The task: Within the material below, how many lines carry the word "steps"? Only that number is wanted.

####

(** The shared state: the two queues, the counter of unfinished tasks of
    [sketch_queue] that [join] waits for, the workers, and two logs, of
    the documents handed to the exporter and of the documents whose task
    is done. *)
Record pool := Pool {
  sketch_queue : list string;
  unfinished_tasks : nat;
  error_q : list string;
  workers : list pc;
  exported : list string;
  finished : list string
}.

Definition set_worker (i : nat) (w : pc) (s : pool) : pool :=
  Pool (sketch_queue s) (unfinished_tasks s) (error_q s)
       (<[i := w]> (workers s)) (exported s) (finished s).

(** One step of worker [i]; [None] when the worker is blocked in [get]
    on an empty queue or has left [run]. [export p] is the stderr of the
    export of document [p], or [None] when the export raises. *)
Definition worker_step (export : string → option string)
    (s : pool) (i : nat) : option pool :=
  w ← workers s !! i;
  match w with
  | AtCheck =>
      Some (set_worker i (if decide (sketch_queue s = []) then Returned
                          else AtGet) s)
  | AtGet =>
      match sketch_queue s with
      | [] => None
      | p :: q =>
          Some (Pool q (unfinished_tasks s) (error_q s)
                     (<[i := AtExport p]> (workers s)) (exported s) (finished s))
      end
  | AtExport p =>
      Some (Pool (sketch_queue s) (unfinished_tasks s) (error_q s)
                 (<[i := match export p with
                         | Some stderr => AtReport p stderr
                         | None => Died p
                         end]> (workers s))
                 (exported s ++ [p]) (finished s))
  | AtReport p stderr =>
      Some (Pool (sketch_queue s) (unfinished_tasks s)
                 (if decide (stderr = EmptyString) then error_q s
                  else error_q s ++ [stderr])
                 (<[i := AtTaskDone p]> (workers s)) (exported s) (finished s))
  | AtTaskDone p =>
      match unfinished_tasks s with
      | 0 => Some (set_worker i (Died p) s)
      | S n =>
          Some (Pool (sketch_queue s) n (error_q s)
                     (<[i := AtCheck]> (workers s)) (exported s)
                     (finished s ++ [p]))
      end
  | Returned | Died _ => None
  end.

(** Lines 61-69: every document is put on the queue and eight workers
    are started. *)
Definition process_start (sketch_list : list string) : pool :=
  Pool sketch_list (length sketch_list) [] (replicate 8 AtCheck) [] [].

(** The workers take steps in the order [schedule]; [None] when the
    schedule names a worker that cannot step. *)
Fixpoint run_pool (export : string → option string) (schedule : list nat)
    (s : pool) : option pool :=
  match schedule with
  | [] => Some s
  | i :: rest => s' ← worker_step export s i; run_pool export rest s'
  end.

(** Line 70: [sketch_queue.join()] returns. *)
Definition join_returns (s : pool) : Prop := unfinished_tasks s = 0.

(** Lines 71-77 in a state in which [join] has returned: the lines
    written to the error file, each once, in an order that is not that
    of the file (see [process]). *)
Definition error_file_lines (s : pool) : list string :=
  elements (error_message_set (error_q s)).

(** The job a worker has taken off the queue and not yet marked done;
    the job it has handed to the exporter; the job whose stderr it has
    reported. *)
Definition held_job (w : pc) : option string :=
  match w with
  | AtExport p | AtReport p _ | AtTaskDone p | Died p => Some p
  | _ => None
  end.

Definition exported_job (w : pc) : option string :=
  match w with
  | AtReport p _ | AtTaskDone p | Died p => Some p
  | _ => None
  end.

Definition reported_job (w : pc) : option string :=
  match w with
  | AtTaskDone p => Some p
  | _ => None
  end.

(** The stderr of a document whose export returns. *)
Definition stderr_of (export : string → option string) (p : string) : string :=
  default EmptyString (export p).

(** What every reachable state of the pool satisfies. *)
Definition pool_inv (export : string → option string)
    (sketch_list : list string) (s : pool) : Prop :=
  sketch_list ≡ₚ sketch_queue s ++ omap held_job (workers s) ++ finished s ∧
  unfinished_tasks s = length (sketch_queue s) + length (omap held_job (workers s)) ∧
  exported s ≡ₚ omap exported_job (workers s) ++ finished s ∧
  error_q s ≡ₚ error_queue (stderr_of export
                            <$> omap reported_job (workers s) ++ finished s) ∧
  Forall (λ w, match w with
               | AtReport p e => export p = Some e
               | AtTaskDone p => is_Some (export p)
               | Died p => export p = None
               | _ => True
               end) (workers s) ∧
  Forall (λ p, is_Some (export p)) (finished s) ∧
  (Returned ∈ workers s → sketch_queue s = []) ∧
  length (workers s) = 8.

(** The steps a state has left at most: per worker the steps to the end
    of its round, per queued document one round. *)
Definition pc_weight (w : pc) : nat :=
  match w with
  | AtCheck => 2
  | AtGet => 1
  | AtExport _ => 5
  | AtReport _ _ => 4
  | AtTaskDone _ => 3
  | Returned | Died _ => 0
  end.

Definition pool_measure (s : pool) : nat :=
  sum_list (pc_weight <$> workers s) + 5 * length (sketch_queue s).

(** A sample batch: the second document has an empty stderr. *)
Definition sample_export (p : string) : option string :=
  if decide (p = "b.sketch") then Some EmptyString
  else Some ("warning in " +:+ p).

(** Worker 0 and worker 1 each take one of two documents and interleave;
    worker 2 looks at the queue when it is empty and returns. *)
Definition sample_schedule : list nat :=
  [0; 1; 0; 1; 2; 1; 0; 1; 0; 1; 0; 0; 1].

(** An exporter that raises on the second document of the sample batch. *)
Definition raising_export (p : string) : option string :=
  if decide (p = "b.sketch") then None else Some EmptyString.

(** Workers 0 and 1 both pass the test of line 50 before any [get]; then
    worker 0 alone takes [n] rounds of lines 52-57 and 50. *)
Definition one_worker_schedule (n : nat) : list nat :=
  [0; 1] ++ concat (replicate n [0; 0; 0; 0; 0]).

(** ** The error file between [process] and [get_missing_font] *)

Definition carriage_return : ascii := "013"%char.

(** [f.writelines(lines)], line 77, on a file opened in text mode where
    the line separator is the newline: the text of the file. *)
Definition writelines (lines : list string) : string :=
  foldr String.append EmptyString lines.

####

Expected answer: 2